De nombreux militants venant du mouvement social ou de l'altermondialisme désireux d'unir la gauche radicale se sont lassés. Du coup, ce sont les "durs" issus de petits courants révolutionnaires, comme ceux venus de Lutte ouvrière, qui ont pris du poids et appuyé pour qu'une ligne plus identitaire encore soit affirmée. Le NPA a aussi du mal à imposer d'autres porte-parole. En dehors d'"Olivier ", personne n'a émergé.
Début décembre, c'est à une vraie crise de direction que le NPA a été confronté quand les adhérents ont refusé l'orientation pour les régionales proposée par leur leader. A la question faut-il ou non s'allier avec le PCF et le Parti de gauche, les militants ont répondu en se divisant en trois tiers : 36% pour la position défendue par le facteur - pas d'alliance nationale mais une possibilité dans certaines régions avec le PG là où le PCF part avec le PS au premier tour -, 28,5% sur une position de refus de toute alliance, et 31,5% pour des listes communes avec le Front de gauche.
Avec ce résultat, l'organisation n'avait plus de majorité. Après un appel à "l'unité de l'organisation" lancé par la direction, 70% des membres du conseil politique national se sont retrouvés, dimanche, pour sauver les meubles, en votant une résolution sur les régionales : le NPA part seul en campagne à l'exception de quelques tentatives d'union en Lorraine, en Basse-Normandie et en Bretagne. "Il n'y a pas de crise de direction. On a dépassé les divergences ouvertes par le vote", affirmait un proche de M. Besancenot. "La ligne sectaire de la direction n'est comprise ni à l'intérieur ni à l'extérieur", tacle Yann Cochin, chef de file de la minorité.

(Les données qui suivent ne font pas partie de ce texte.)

(** X13: when no input token holds a white-space character, splitting the
    text result gives the token result back. *)
Theorem X13_text_splits_back (x : text_or_tokens) (sw : option (gset string))
    (kn kp : bool) :
  Forall (λ t, no_space t = true) (raw_tokens_of x) →
  ∃ out txt,
    remove_stopwords x sw kn kp "tokens" = RList out
    ∧ remove_stopwords x sw kn kp "text" = RStr txt
    ∧ Py.split txt = out.
Proof.
  intros Hx. do 2 eexists.
  split; [now apply remove_stopwords_tokens|].
  split; [apply remove_stopwords_text|].
  apply split_join. now apply output_words.
Qed.

Lemma X13_text_splits_back_witness :
  Forall (λ t, no_space t = true) (raw_tokens_of (Tokens ["The"; "End."]))
  ∧ ∃ out txt,
      remove_stopwords (Tokens ["The"; "End."]) None true false "tokens" = RList out
      ∧ remove_stopwords (Tokens ["The"; "End."]) None true false "text" = RStr txt
      ∧ Py.split txt = out.
Proof.
  assert (H : Forall (λ t, no_space t = true) (raw_tokens_of (Tokens ["The"; "End."])))
    by (repeat constructor).
  split; [exact H|].
  exact (X13_text_splits_back (Tokens ["The"; "End."]) None true false H).
Defined.

(** X14: for a text, the text result is a fixpoint: filtering it again with
    the same configuration returns it unchanged, and its tokens are the
    tokens of the first result. *)
Theorem X14_text_result_fixpoint (s : string) (sw : option (gset string))
    (kn kp : bool) :
  ∃ txt,
    remove_stopwords (Text s) sw kn kp "text" = RStr txt
    ∧ remove_stopwords (Text txt) sw kn kp "text" = RStr txt
    ∧ remove_stopwords (Text txt) sw kn kp "tokens"
      = remove_stopwords (Text s) sw kn kp "tokens".
Proof.
  eexists. split; [apply remove_stopwords_text|].
  set (p := retained (active_stopwords sw) kn kp).
  set (out := List.filter p (map _normalize_token (raw_tokens_of (Text s)))).
  assert (Hsplit : Py.split (Py.join " " out) = out)
    by (apply split_join, output_words, split_no_space).
  assert (Hfix : List.filter p (map _normalize_token out) = out).
  { rewrite (map_ext_in _ id), map_id.
    - apply filter_all. now intros w [_ Hw]%filter_In.
    - intros w [Hw _]%filter_In. apply in_map_iff in Hw as (tok & <- & _).
      apply normalize_idem. }
  rewrite remove_stopwords_text, !remove_stopwords_tokens by discriminate.
  unfold raw_tokens_of at 1 2. rewrite Hsplit. fold p. rewrite Hfix.
  split; reflexivity.
Qed.

(** ** Properties of the unit prompt and the category chain *)

Lemma ask_unit_rejected (rejected tail printed : list string) :
  Forall (λ r, BMI.accepted r = false) rejected →
  BMI.ask_unit (rejected ++ tail) printed
  = BMI.ask_unit tail (printed ++ repeat BMI.invalid_unit (length rejected)).
Proof.
  intros H. revert printed.
  induction H as [|r rejected Hr _ IH]; intros printed; simpl.
  - now rewrite app_nil_r.
  - rewrite Hr, IH, <- app_assoc. reflexivity.
Qed.

(** X15: the prompt loop returns the first answer it accepts, as typed,
    after one error line for each answer before it; when no answer is
    accepted it never leaves the loop with a unit. *)
Theorem X15_ask_unit_first_accepted (rejected rest printed : list string)
    (a : string) :
  Forall (λ r, BMI.accepted r = false) rejected →
  BMI.ask_unit rejected printed = None
  ∧ (BMI.accepted a = true →
     BMI.ask_unit (rejected ++ a :: rest) printed
     = Some (a, rest, printed ++ repeat BMI.invalid_unit (length rejected))).
Proof.
  intros H. split.
  - rewrite <- (app_nil_r rejected), (ask_unit_rejected _ [] _ H). reflexivity.
  - intros Ha. rewrite (ask_unit_rejected _ _ _ H). simpl. now rewrite Ha.
Qed.

Lemma X15_ask_unit_first_accepted_witness :
  Forall (λ r, BMI.accepted r = false) ["kg"; " metric"]
  ∧ BMI.accepted "Imperial" = true
  ∧ BMI.ask_unit ["kg"; " metric"] [] = None
  ∧ BMI.ask_unit (["kg"; " metric"] ++ "Imperial" :: ["180"; "75"]) []
    = Some ("Imperial", ["180"; "75"],
            [] ++ repeat BMI.invalid_unit (length ["kg"; " metric"])).
Proof.
  assert (H : Forall (λ r, BMI.accepted r = false) ["kg"; " metric"])
    by (repeat constructor).
  assert (Ha : BMI.accepted "Imperial" = true) by reflexivity.
  split; [exact H|]. split; [exact Ha|].
  destruct (X15_ask_unit_first_accepted ["kg"; " metric"] ["180"; "75"] []
              "Imperial" H) as [Hnone Hsome].
  split; [exact Hnone | exact (Hsome Ha)].
Defined.

(** X16: the prompt accepts "metric" in any case, but only the answer typed
    exactly "metric" selects the metric formula: every other accepted
    spelling of it is computed with the imperial formula. *)
Theorem X16_metric_spelling (a : string) :
  Py.lower a = "metric" →
  BMI.accepted a = true
  ∧ (BMI.formula_for a = BMI.Metric_formula ↔ a = "metric")
  ∧ (a ≠ "metric" → BMI.formula_for a = BMI.Imperial_formula).
Proof.
  intros Hl. unfold BMI.accepted, BMI.formula_for. rewrite Hl.
  split; [reflexivity|].
  destruct (String.eqb_spec a "metric") as [E|E]; split;
    try split; try tauto; try discriminate.
Qed.

Lemma X16_metric_spelling_witness :
  Py.lower "Metric" = "metric"
  ∧ BMI.accepted "Metric" = true
  ∧ BMI.formula_for "Metric" = BMI.Imperial_formula.
Proof.
  assert (H : Py.lower "Metric" = "metric") by reflexivity.
  split; [exact H|].
  destruct (X16_metric_spelling "Metric" H) as (Ha & _ & Hf).
  split; [exact Ha|]. apply Hf. discriminate.
Defined.

Lemma le_const_true (q k : Q) : (q <= k)%Q → BMI.le_const (BMI.Finite q) k = true.
Proof. intros H. now apply Qle_bool_iff. Qed.

Lemma le_const_false (q k : Q) : (k < q)%Q → BMI.le_const (BMI.Finite q) k = false.
Proof.
  intros H. simpl. destruct (Qle_bool q k) eqn:E; [|reflexivity].
  apply Qle_bool_iff in E. lra.
Qed.

(** X17: the category of a finite BMI is set by the interval it lies in,
    upper bounds included and with no lower bound on "Severe Thinness" (a
    zero or negative BMI gets it too); a NaN fails every comparison and
    gets "Obese Class III", like plus infinity. *)
Theorem X17_category_intervals (q : Q) :
  ((q <= 16)%Q → BMI.category (BMI.Finite q) = "Severe Thinness")
  ∧ ((16 < q)%Q → (q <= 17)%Q → BMI.category (BMI.Finite q) = "Moderate Thinness")
  ∧ ((17 < q)%Q → (q <= 37 # 2)%Q → BMI.category (BMI.Finite q) = "Mild Thinness")
  ∧ ((37 # 2 < q)%Q → (q <= 25)%Q → BMI.category (BMI.Finite q) = "Normal")
  ∧ ((25 < q)%Q → (q <= 30)%Q → BMI.category (BMI.Finite q) = "Overweight")
  ∧ ((30 < q)%Q → (q <= 35)%Q → BMI.category (BMI.Finite q) = "Obese Class I")
  ∧ ((35 < q)%Q → (q <= 40)%Q → BMI.category (BMI.Finite q) = "Obese Class II")
  ∧ ((40 < q)%Q → BMI.category (BMI.Finite q) = "Obese Class III")
  ∧ BMI.category BMI.NaN = "Obese Class III"
  ∧ BMI.category BMI.PosInf = "Obese Class III"
  ∧ BMI.category BMI.NegInf = "Severe Thinness".
Proof.
  unfold BMI.category.
  repeat match goal with |- _ ∧ _ => split end; try reflexivity; intros;
    repeat first
      [ rewrite (le_const_true q _) by assumption
      | rewrite (le_const_false q _) by lra ];
    reflexivity.
Qed.
(* ===== verification/Bloom.v ===== *)
(** * Bloom filter ([src/index/bloom.rs])

    A bit array packed into 64-bit words, probed at [k] positions derived from
    two FNV-1a hashes. *)

From S2P Require Import Prelude Float Fnv.
Local Open Scope Z_scope.

Record BloomFilter := mkBloom {
  bits : list Z;          (* 64-bit words *)
  num_bits : Z;
  num_hashes : nat;
  count : nat
}.

Section new.
Context (ln : f64 -> f64).

Definition bloom_m (capacity : Z) (fpr : f64) : Z :=
  let ln2 := ln (f64_of_Z 2) in
  let m := f64_as_usize (f64_ceil
    (f64_div (f64_neg (f64_mul (f64_of_Z capacity) (ln fpr))) (f64_mul ln2 ln2))) in
  Z.max m 64.

Definition bloom_k (m capacity : Z) : Z :=
  let k := f64_as_usize (f64_ceil
    (f64_mul (f64_div (f64_of_Z m) (f64_of_Z capacity)) (ln (f64_of_Z 2)))) in
  Z.min (Z.max k 1) 20.

Definition new (capacity : Z) (fpr : f64) : BloomFilter :=
  let m := bloom_m capacity fpr in
  let k := bloom_k m capacity in
  let words := u64 (m + 63) / 64 in
  {| bits := replicate (Z.to_nat words) 0; num_bits := m; num_hashes := Z.to_nat k; count := 0 |}.
End new.

(** The probe positions: [h1 + i * h2] wrapping, reduced modulo [num_bits]. *)
Definition position (bf : BloomFilter) (h1 h2 : Z) (i : nat) : Z :=
  let h := u64 (h1 + u64 (Z.of_nat i * h2)) in
  h mod num_bits bf.

Definition positions (bf : BloomFilter) (key : bytes) : list Z :=
  let h1 := fnv1a key in
  let h2 := fnv1a_parts [key; str "_bloom_salt"] in
  position bf h1 h2 <$> seq 0 (num_hashes bf).

(** [bits[word] |= 1 << bit]; indexing past the end panics. *)
Definition set_bit (ws : list Z) (pos : Z) : res unit (list Z) :=
  let word := Z.to_nat (pos / 64) in
  let bit := pos mod 64 in
  w ← index (ws !! word);
  Ok (<[word := Z.lor w (Z.shiftl 1 bit)]> ws).

Fixpoint set_bits (ws : list Z) (ps : list Z) : res unit (list Z) :=
  match ps with
  | [] => Ok ws
  | p :: ps' => ws' ← set_bit ws p; set_bits ws' ps'
  end.

Definition add (bf : BloomFilter) (key : bytes) : res unit BloomFilter :=
  ws ← set_bits (bits bf) (positions bf key);
  Ok {| bits := ws; num_bits := num_bits bf; num_hashes := num_hashes bf; count := S (count bf) |}.

Definition test_bit (ws : list Z) (pos : Z) : res unit bool :=
  let word := Z.to_nat (pos / 64) in
  let bit := pos mod 64 in
  w ← index (ws !! word);
  Ok (Z.land (Z.shiftr w bit) 1 =? 1).

(** [iter().all(...)] stops at the first [false]. *)
Fixpoint all_bits (ws : list Z) (ps : list Z) : res unit bool :=
  match ps with
  | [] => Ok true
  | p :: ps' => b ← test_bit ws p; if b : bool then all_bits ws ps' else Ok false
  end.

Definition may_contain (bf : BloomFilter) (key : bytes) : res unit bool :=
  all_bits (bits bf) (positions bf key).

Definition bloom_count (bf : BloomFilter) : nat := count bf.
Definition size_bytes (bf : BloomFilter) : nat := (length (bits bf) * 8)%nat.

(** Adding the keys of a sequence in turn. *)
Fixpoint add_all (bf : BloomFilter) (keys : list bytes) : res unit BloomFilter :=
  match keys with
  | [] => Ok bf
  | k :: ks => bf' ← add bf k; add_all bf' ks
  end.

(** ** Invariant: the words cover the [num_bits] positions. *)
Definition bloom_wf (bf : BloomFilter) : Prop :=
  0 < num_bits bf <= 64 * Z.of_nat (length (bits bf)).

Definition bit_at (ws : list Z) (pos : Z) : bool :=
  match ws !! Z.to_nat (pos / 64) with Some w => Z.testbit w (pos mod 64) | None => false end.

Lemma position_range bf h1 h2 i : bloom_wf bf -> 0 <= position bf h1 h2 i < num_bits bf.
Proof. intros H. apply Z.mod_pos_bound. apply H. Qed.

Lemma positions_range bf key p : bloom_wf bf -> p ∈ positions bf key -> 0 <= p < num_bits bf.
Proof.
  intros Hwf Hp. unfold positions in Hp. apply list_elem_of_fmap in Hp as (i & -> & _).
  by apply position_range.
Qed.

Lemma word_in_range n p len : 0 <= p < n -> n <= 64 * Z.of_nat len -> (Z.to_nat (p / 64) < len)%nat.
Proof. intros Hp Hn. assert (p / 64 < Z.of_nat len) by (apply Z.div_lt_upper_bound; lia). lia. Qed.

Lemma test_bit_spec ws p :
  0 <= p < 64 * Z.of_nat (length ws) -> test_bit ws p = Ok (bit_at ws p).
Proof.
  intros Hp. unfold test_bit, bit_at.
  destruct (lookup_lt_is_Some_2 ws (Z.to_nat (p / 64))) as [w Hw];
    [by eapply word_in_range|].
  rewrite Hw; simpl. f_equal.
  rewrite Z.land_ones with (n := 1) by lia. change (2 ^ 1) with 2.
  rewrite <- Z.bit0_mod, Z.shiftr_spec by lia. rewrite Z.add_0_l.
  by destruct (Z.testbit w (p mod 64)).
Qed.

Lemma set_bit_spec ws p :
  0 <= p < 64 * Z.of_nat (length ws) ->
  exists ws', set_bit ws p = Ok ws' /\ length ws' = length ws /\
    forall q, 0 <= q -> bit_at ws' q = bit_at ws q || (q =? p).
Proof.
  intros Hp. unfold set_bit.
  destruct (lookup_lt_is_Some_2 ws (Z.to_nat (p / 64))) as [w Hw];
    [by eapply word_in_range|].
  rewrite Hw; simpl. eexists. split; [done|]. split; [by rewrite length_insert|].
  intros q Hq. unfold bit_at. pose proof (lookup_lt_Some _ _ _ Hw) as Hlt.
  assert (p = 64 * (p / 64) + p mod 64) as Ep by (apply Z.div_mod; lia).
  assert (q = 64 * (q / 64) + q mod 64) as Eq by (apply Z.div_mod; lia).
  pose proof (Z.mod_pos_bound p 64 ltac:(lia)). pose proof (Z.mod_pos_bound q 64 ltac:(lia)).
  assert (0 <= q / 64) by (apply Z.div_pos; lia). assert (0 <= p / 64) by (apply Z.div_pos; lia).
  destruct (decide (Z.to_nat (q / 64) = Z.to_nat (p / 64))) as [E|E].
  - rewrite E, list_lookup_insert_eq, Hw by done.
    rewrite Z.lor_spec. f_equal. rewrite Z.shiftl_spec by lia.
    destruct (Z.eqb_spec q p) as [->|Hne].
    + by rewrite Z.sub_diag.
    + destruct (Z.lt_ge_cases (q mod 64) (p mod 64)); [by rewrite Z.testbit_neg_r by lia|].
      apply Z.bits_above_log2; simpl; lia.
  - rewrite list_lookup_insert_ne by done.
    destruct (Z.eqb_spec q p) as [->|Hne]; [done|]. by rewrite orb_false_r.
Qed.

Lemma set_bits_spec ps ws :
  Forall (fun p => 0 <= p < 64 * Z.of_nat (length ws)) ps ->
  exists ws', set_bits ws ps = Ok ws' /\ length ws' = length ws /\
    forall q, 0 <= q -> bit_at ws' q = bit_at ws q || bool_decide (q ∈ ps).
Proof.
  revert ws. induction ps as [|p ps IH]; intros ws Hps; simpl.
  { exists ws. split_and!; [done..|]. intros q _. by rewrite orb_false_r. }
  apply Forall_cons in Hps as [Hp Hps].
  destruct (set_bit_spec ws p Hp) as (ws1 & -> & Hl1 & Hq1). simpl.
  destruct (IH ws1) as (ws2 & -> & Hl2 & Hq2); [by rewrite Hl1|].
  exists ws2. split_and!; [done|congruence|]. intros q Hq.
  rewrite Hq2, Hq1 by done. destruct (Z.eqb_spec q p) as [->|Hne].
  - rewrite orb_true_r. simpl. symmetry. apply orb_true_iff. right.
    apply bool_decide_eq_true. by left.
  - rewrite orb_false_r. f_equal. apply bool_decide_ext. rewrite elem_of_cons. naive_solver.
Qed.

Lemma all_bits_forallb ps ws :
  Forall (fun p => 0 <= p < 64 * Z.of_nat (length ws)) ps ->
  all_bits ws ps = Ok (forallb (bit_at ws) ps).
Proof.
  induction 1 as [|p ps Hp Hps IH]; simpl; [done|].
  rewrite test_bit_spec by done. simpl. by destruct (bit_at ws p).
Qed.

Lemma positions_forall bf key :
  bloom_wf bf -> Forall (fun p => 0 <= p < 64 * Z.of_nat (length (bits bf))) (positions bf key).
Proof.
  intros Hwf. apply Forall_forall. intros p Hp%positions_range; [|done].
  destruct Hwf as [_ Hwf]. lia.
Qed.

(** What [add] leaves unchanged. *)
Definition same_shape (bf bf' : BloomFilter) : Prop :=
  length (bits bf') = length (bits bf) /\ num_bits bf' = num_bits bf /\ num_hashes bf' = num_hashes bf.

Lemma positions_same_shape bf bf' key : same_shape bf bf' -> positions bf' key = positions bf key.
Proof. intros (_ & Hn & Hh). unfold positions, position. by rewrite Hn, Hh. Qed.

Lemma add_spec bf key : bloom_wf bf ->
  exists bf', add bf key = Ok bf' /\ bloom_wf bf' /\ same_shape bf bf' /\
    count bf' = S (count bf) /\
    forall q, 0 <= q -> bit_at (bits bf') q = bit_at (bits bf) q || bool_decide (q ∈ positions bf key).
Proof.
  intros Hwf. unfold add.
  destruct (set_bits_spec (positions bf key) (bits bf)) as (ws & -> & Hl & Hq);
    [by apply positions_forall|].
  simpl. eexists. split; [done|]. unfold bloom_wf, same_shape. simpl. rewrite Hl. auto.
Qed.

Lemma may_contain_spec bf key : bloom_wf bf ->
  may_contain bf key = Ok true <-> (forall p, p ∈ positions bf key -> bit_at (bits bf) p = true).
Proof.
  intros Hwf. unfold may_contain. rewrite all_bits_forallb by (by apply positions_forall).
  transitivity (forallb (bit_at (bits bf)) (positions bf key) = true); [split; congruence|].
  rewrite forallb_forall. by setoid_rewrite list_elem_of_In.
Qed.

Lemma add_all_spec keys bf : bloom_wf bf ->
  exists bf', add_all bf keys = Ok bf' /\ bloom_wf bf' /\ same_shape bf bf' /\
    count bf' = (count bf + length keys)%nat /\
    (forall q, 0 <= q -> bit_at (bits bf) q = true -> bit_at (bits bf') q = true) /\
    (forall k q, k ∈ keys -> q ∈ positions bf k -> bit_at (bits bf') q = true).
Proof.
  revert bf. induction keys as [|k ks IH]; intros bf Hwf; simpl.
  { exists bf. unfold same_shape. split_and!; auto. by intros k q ?%not_elem_of_nil. }
  destruct (add_spec bf k Hwf) as (b1 & -> & Hwf1 & Hs1 & Hc1 & Hq1). simpl.
  destruct (IH b1 Hwf1) as (b2 & -> & Hwf2 & Hs2 & Hc2 & Hm2 & Hk2).
  exists b2. split_and!; auto.
  - unfold same_shape in *. destruct Hs1 as (? & ? & ?), Hs2 as (? & ? & ?). split_and!; congruence.
  - lia.
  - intros q Hq Hb. apply Hm2; [done|]. rewrite Hq1 by done. by rewrite Hb.
  - intros k' q [->|Hk']%elem_of_cons Hq.
    + apply Hm2; [by pose proof (positions_range _ _ _ Hwf Hq); lia|].
      rewrite Hq1 by (pose proof (positions_range _ _ _ Hwf Hq); lia).
      rewrite (bool_decide_eq_true_2 (q ∈ _)) by done. apply orb_true_r.
    + apply (Hk2 k'); [done|]. by rewrite (positions_same_shape _ _ _ Hs1).
Qed.

(** A filter built by [new] satisfies the invariant. *)
Lemma bloom_new_wf ln capacity fpr :
  bloom_m ln capacity fpr <= 2 ^ 64 - 64 ->
  bloom_wf (new ln capacity fpr) /\ 64 <= num_bits (new ln capacity fpr) /\
  (1 <= num_hashes (new ln capacity fpr) <= 20)%nat.
Proof.
  intros Hm. unfold new. set (m := bloom_m ln capacity fpr) in *. simpl.
  assert (64 <= m) by (unfold m, bloom_m; lia).
  unfold bloom_wf; simpl. rewrite length_replicate.
  rewrite (wrap_small 64) by lia.
  assert (m + 63 = 64 * ((m + 63) / 64) + (m + 63) mod 64) by (apply Z.div_mod; lia).
  pose proof (Z.mod_pos_bound (m + 63) 64 ltac:(lia)).
  unfold bloom_k. split_and!; lia.
Qed.

(** ** Properties *)

(** C27: no false negatives. Starting from any filter whose words cover its bits,
    adding any sequence of keys never panics and keeps the filter well formed,
    and afterwards every added key, and every key that was reported before, is
    reported as possibly present. *)
Theorem bloom_no_false_negatives bf keys : bloom_wf bf ->
  exists bf', add_all bf keys = Ok bf' /\ bloom_wf bf' /\ count bf' = (count bf + length keys)%nat /\
    (forall k, k ∈ keys -> may_contain bf' k = Ok true) /\
    (forall k, may_contain bf k = Ok true -> may_contain bf' k = Ok true).
Proof.
  intros Hwf. destruct (add_all_spec keys bf Hwf) as (bf' & Ha & Hwf' & Hs & Hc & Hm & Hk).
  exists bf'. split_and!; auto; intros k Hkk; rewrite may_contain_spec in * by done;
    intros p Hp; rewrite (positions_same_shape _ _ _ Hs) in Hp.
  - by apply (Hk k).
  - apply Hm; [pose proof (positions_range _ _ _ Hwf Hp); lia|]. by apply Hkk.
Qed.

(** A logarithm good enough to size a filter of sixteen keys at one percent; it is positive above one. *)
Definition ln_sample (x : f64) : f64 :=
  if f_ltb (f64_lit 1 1) x then f64_lit 693147 1000000 else f64_lit (-4605170) 1000000.

Lemma bloom_no_false_negatives_witness :
  let bf := new ln_sample 16 (f64_lit 1 100) in
  bloom_wf bf /\ exists bf', add_all bf [str "a"; str "b"] = Ok bf' /\ may_contain bf' (str "a") = Ok true.
Proof.
  assert (bloom_wf (new ln_sample 16 (f64_lit 1 100))) as Hwf.
  { split; vm_compute; congruence. }
  split; [exact Hwf|].
  destruct (bloom_no_false_negatives _ [str "a"; str "b"] Hwf) as (bf' & H & _ & _ & Hk & _).
  exists bf'. split; [exact H|]. apply Hk. left.
Defined.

Deux jours avant, dans une petite salle de cinéma parisienne, la réalisatrice Camille de Casablanca projetait son film sur la naissance du NPA, C'est parti, qui doit sortir en février. On y voit des militants jeter des ouvrages de Lénine dans une benne et l'enthousiasme des militants à "créer du neuf à gauche". A la sortie, on se disait qu'on en est aujourd'hui bien loin.